I was too busy returning a stranger's smile to comment. 'I think that chap at the bar just said hello. I don't know him, do you?'
But P didn't look round. He was concentrating on his half crispy roast duckling, with Morello cherry and Cox's apple compote (£11.90), which came with a dish of perfectly cooked vegetables; courgettes, carrots, new potatoes and sugar snap peas.
I had one of those 'I wished I'd ordered that' moments and even more so after I'd tasted it. Incidentally, why is it when you eat duck in a restaurant there's always much more meat on it than when you cook it at home? Do they send the skinny ducks to the butchers and all the fat ones to commercial establishments?
As this was an informal place, P sat beside me while we chose dessert and we took the opportunity to observe other diners, some of whom had a rather outré fashion sense.
'Quirky,' I said, charitably.
'Charity shop,' said P, cruelly.
We listened as she read the dessert choices out loud from the board next to us, marvelling at the floral blouse, stripy trousers and Ugg boots ensemble.
But I'd already made up my mind.

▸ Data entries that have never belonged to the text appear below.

(** [svc_ioq_write] is called again whenever the socket can be written, until the
    record is; what each call of it finds are the elements of [calls]. *)
Fixpoint write_calls (xs : IOQ) (ws : write_state) (calls : list (list send_result)) (out : list byte)
  : option (Z * write_state * list byte) :=
  match calls with
  | [] => Some (EAGAIN, ws, out)
  | ans :: calls =>
      '(rc, ws, _, bs) ← svc_ioq_flushv xs ws ans;
      if decide (rc = EAGAIN) then write_calls xs ws calls (out ++ bs) else Some (rc, ws, out ++ bs)
  end.

(** ** A record arrives *)

(** [arrival cur frags ans rest]: the answers [ans] bring the rest of a record, in
    any portions and with any waiting, up to the answers [rest]: what is left of a
    fragment whose header was read ([cur]), and the fragments behind it. *)
Inductive arrival : option (list byte) -> list (list byte) -> list recv_result -> list recv_result -> Prop :=
  | ArrHeaderWait frags ans rest :
      arrival None frags ans rest -> arrival None frags (RecvErr EAGAIN :: ans) rest
  | ArrHeader f frags ans rest :
      f <> [] -> Z.of_nat (length f) < 2 ^ 31 -> (frags <> [] -> Z.of_nat (length f) <> PP2_SIG_UINT32) ->
      arrival (Some f) frags ans rest ->
      arrival None (f :: frags)
        (RecvData (be32 (Z.of_nat (length f) + if decide (frags = []) then LAST_FRAG else 0)) :: ans) rest
  | ArrWait cur frags ans rest :
      arrival (Some cur) frags ans rest -> arrival (Some cur) frags (RecvErr EAGAIN :: ans) rest
  | ArrData bs cur frags ans rest :
      bs <> [] -> cur <> [] -> arrival (Some cur) frags ans rest ->
      arrival (Some (bs ++ cur)) frags (RecvData bs :: ans) rest
  | ArrMore bs frags ans rest :
      bs <> [] -> frags <> [] -> arrival None frags ans rest -> arrival (Some bs) frags (RecvData bs :: ans) rest
  | ArrDone bs rest :
      bs <> [] -> arrival (Some bs) [] (RecvData bs :: rest) rest.

Section Arrival.
  Variable heap : nat -> list byte.
  Variables pagesz maxrec : nat.
  Hypothesis heap_length : forall n, length (heap n) = n.

(** The flags of a fragment. *)
Definition frag_flags (frags : list (list byte)) : Z :=
  if decide (frags = []) then UIO_FLAG_FREE else Z.lor UIO_FLAG_FREE UIO_FLAG_MORE.

(** A buffer that holds [got] and has room for [n] more bytes. *)
Definition filling (uv : xdr_ioq_uv) (got : list byte) (n : nat) (flags : Z) : Prop :=
  uv_head uv = 0%nat /\ uv_tail uv = length got /\ uv_wrap uv = length (uv_buf uv) /\
  (length got + n)%nat = uv_wrap uv /\ take (length got) (uv_buf uv) = got /\ uv_flags uv = flags.

(** Between two fragments: [got] are complete. *)
Definition between (vc : svc_vc) (uvs : list xdr_ioq_uv) : Prop :=
  sx_fbtbc vc = 0 /\ default [] (vc_ioq vc) = uvs /\ xp_destroyed vc = false.

(** The buffers hold exactly [frags]. *)
Definition holds (uvs : list xdr_ioq_uv) (frags : list (list byte)) : Prop :=
  Forall2 (fun uv f => exists flags, filling uv f 0 flags) uvs frags.

Lemma created_filling n flags : (0 < n)%nat -> filling (xdr_ioq_uv_create heap n flags) [] n flags.
Proof using heap_length.
  intros. unfold xdr_ioq_uv_create. rewrite decide_False by lia. unfold filling. cbn. rewrite heap_length. by split_and!.
Qed.

Lemma filling_more uv got bs n flags :
  filling uv got (length bs + n) flags ->
  filling (uv <| uv_buf := splice (uv_tail uv) bs (uv_buf uv) |> <| uv_tail := (uv_tail uv + length bs)%nat |>)
    (got ++ bs) n flags.
Proof.
  intros (Hh & Ht & Hw & Hl & Hg & Hf). unfold filling. simpl. rewrite Ht, length_app.
  assert (Hsp : length (splice (length got) bs (uv_buf uv)) = length (uv_buf uv)) by (apply splice_length; lia).
  split_and!; [done|done|by rewrite Hsp|lia| |done].
  unfold splice. rewrite Hg. rewrite (app_assoc got), take_app_le, firstn_all2 by (rewrite length_app; lia). done.
Qed.

(** The flag of the last fragment and the length do not share a bit. *)
Lemma land_last L : 0 <= L < 2 ^ 31 -> Z.land L LAST_FRAG = 0.
Proof.
  intros HL. apply Z.bits_inj'. intros n Hn. rewrite Z.land_spec, Z.bits_0. change LAST_FRAG with (2 ^ 31).
  rewrite Z.pow2_bits_eqb by lia. destruct (Z.eqb_spec 31 n) as [<-|]; [|by rewrite andb_false_r].
  rewrite andb_true_r. destruct (decide (L = 0)) as [->|]; [apply Z.bits_0|]. apply Z.bits_above_log2; [lia|].
  apply Z.log2_lt_pow2; lia.
Qed.

Lemma last_bits L :
  0 <= L < 2 ^ 31 -> Z.land (L + LAST_FRAG) LAST_FRAG = LAST_FRAG /\ Z.land (L + LAST_FRAG) (Z.lnot LAST_FRAG) = L.
Proof.
  intros HL. pose proof (land_last L HL) as H0. pose proof (Z.add_lor_land L LAST_FRAG) as Ha. rewrite H0, Z.add_0_r in Ha.
  rewrite <- Ha, !Z.land_lor_distr_l, H0, Z.land_diag, Z.lor_0_l, Z.land_lnot_diag, Z.lor_0_r. split; [done|].
  pose proof (Z.lor_ldiff_and L LAST_FRAG) as Hd. rewrite H0, Z.lor_0_r in Hd. by rewrite <- Z.ldiff_land.
Qed.

(** The header of a fragment is understood. *)
Lemma header_read n vc (f : list byte) (frags : list (list byte)) ans :
  sx_fbtbc vc = 0 -> f <> [] -> Z.of_nat (length f) < 2 ^ 31 -> (frags <> [] -> Z.of_nat (length f) <> PP2_SIG_UINT32) ->
  read_header (S n) true vc
    (RecvData (be32 (Z.of_nat (length f) + if decide (frags = []) then LAST_FRAG else 0)) :: ans) =
  Some (HeaderFragment (vc <| sx_fbtbc := Z.of_nat (length f) |>) ans (frag_flags frags)).
Proof.
  intros Hz Hf Hl Hs. assert (0 < Z.of_nat (length f)) by (destruct f; [done|simpl; lia]).
  set (L := Z.of_nat (length f)) in *. cbn [read_header]. unfold fragment_header, recv.
  set (w := L + _). assert (Hw : received_word (sx_fbtbc vc) (take 4 (be32 w)) = u32 w).
  { unfold received_word. change (take 4 (be32 w)) with (be32 w). change (drop _ _) with (@nil byte). by rewrite app_nil_r, be32_val_be32. }
  unfold frag_flags. destruct (take 4 (be32 w)) as [|b0 bs] eqn:Et; [discriminate Et|]. rewrite Hw. subst w. clear Et Hw.
  cbn [sx_fbtbc upd]. simpl sx_fbtbc. rewrite i32_u32, u32_i32. destruct (decide (frags = [])) as [_|Hm].
  - destruct (last_bits L) as [H1 H2]; [lia|]. rewrite (u32_small (L + LAST_FRAG)) by (unfold is_u32, LAST_FRAG; lia).
    assert (i32 (L + LAST_FRAG) < 0) by (unfold i32, LAST_FRAG; zify; Z.to_euclidean_division_equations; lia).
    rewrite decide_False by (unfold PP2_SIG_UINT32; lia). rewrite H1, H2, decide_True by done. simpl.
    rewrite i32_small, decide_False by (unfold is_i32; lia). by destruct vc.
  - rewrite Z.add_0_r, i32_small by (unfold is_i32; lia). rewrite decide_False by (by apply Hs).
    rewrite u32_small by (unfold is_u32; lia). rewrite land_last by lia. rewrite decide_False by (intros E; by apply E).
    simpl. rewrite decide_False by lia. by destruct vc.
Qed.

Duo of raspberry and Baileys brûlée please, while P chose rhubarb and cinnamon cheesecake.
Both were homemade (as are all the desserts) and presented fetchingly on large plates with artful dribbles of crème anglais and spun sugar 'hats' set at jaunty angles. (I'm sure it won't be long before there's a college course in pudding presentation, with The Bird in Hand just one of many Chester establishments gaining a distinction.)
They both tasted as good as they looked, but I'm afraid I can't report how much they cost. I was so swift to order, I forgot to ask.
'They do steak nights apparently,' I said, as we settled the bill.
'I know,' said P, nodding at another stranger on the other side of the bar.
And then the penny dropped. 'You've been here before, haven't you?'
'Every Friday, while waiting for our son to finish Junior Club,' he said, which by my reckoning (once a week for two years) makes him a regular.
So then, there must be a fourth category of pub - one where everyone knows your husband's name, but nobody knows yours. And with that, the barmaid announced it was lovely to meet me 'at long last'.
Location: Church Lane, Guilden Sutton, Chester CH3 7EW. Telephone 300341 - it is usually advisable to book.
Open for lunch and dinner every day, except Tuesday.
Price: About £50 for two, for three courses, a pint of Timothy Taylor and a bottle of house wine.
Best thing: The choice - there really is something to suit everyone's taste.
Worst thing: The 1980s-style decor is looking a little tired.
Would suit: Regular diners-out who would like something different every night of the week.